(** [SetPackedRFLAG] on the lower byte ([SAHF]) first computes what is pending,
    then sets [CF], [PF], [AF], [ZF] and [SF] to bits 0, 2, 4, 6 and 7 of its
    source; [OF] and the other flags are those of the pending instruction. *)
Lemma SetPackedRFLAG_lower8 `{Backend : IRBackend} b s Src v k sz e
    (Hgood : good (emitter b) s) (Hsz : operand_size sz) (Hwf : flags_wf (Frame s))
    (Hpending : pending b s sz e) (Hv : val (emitter b) s Src v k) :
  exists b' s' F1, emits (SetPackedRFLAG true Src) b s tt b' s' /\
    agrees (no_PF (ABINoPF b) e) (Frame s) F1 /\
    (forall loc, In loc [0; 2; 4; 6; 7] -> rflag (Frame s') loc = Some (Z.testbit v loc)) /\
    (forall loc, ~ In loc [0; 2; 4; 6; 7] -> rflag (Frame s') loc = rflag F1 loc).
Proof.
  destruct (wp_emits _ _ _ _ (SetPackedRFLAG_lower_wp Src v k sz e b s Hgood Hsz Hwf Hpending Hv))
    as ([] & b' & s' & Hem & _ & _ & F1 & Ha & HF).
  exists b', s', F1. rewrite HF. split_and!; auto.
  - intros loc. apply unpacked_rflag.
  - intros loc. apply unpacked_rflag_ne.
Qed.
********************
EXERCISE PROMPT =>
Report the lines above that have the word "apply" in them.

OUTPUT FOR THIS TASK =>
  - intros loc. apply unpacked_rflag.
  - intros loc. apply unpacked_rflag_ne.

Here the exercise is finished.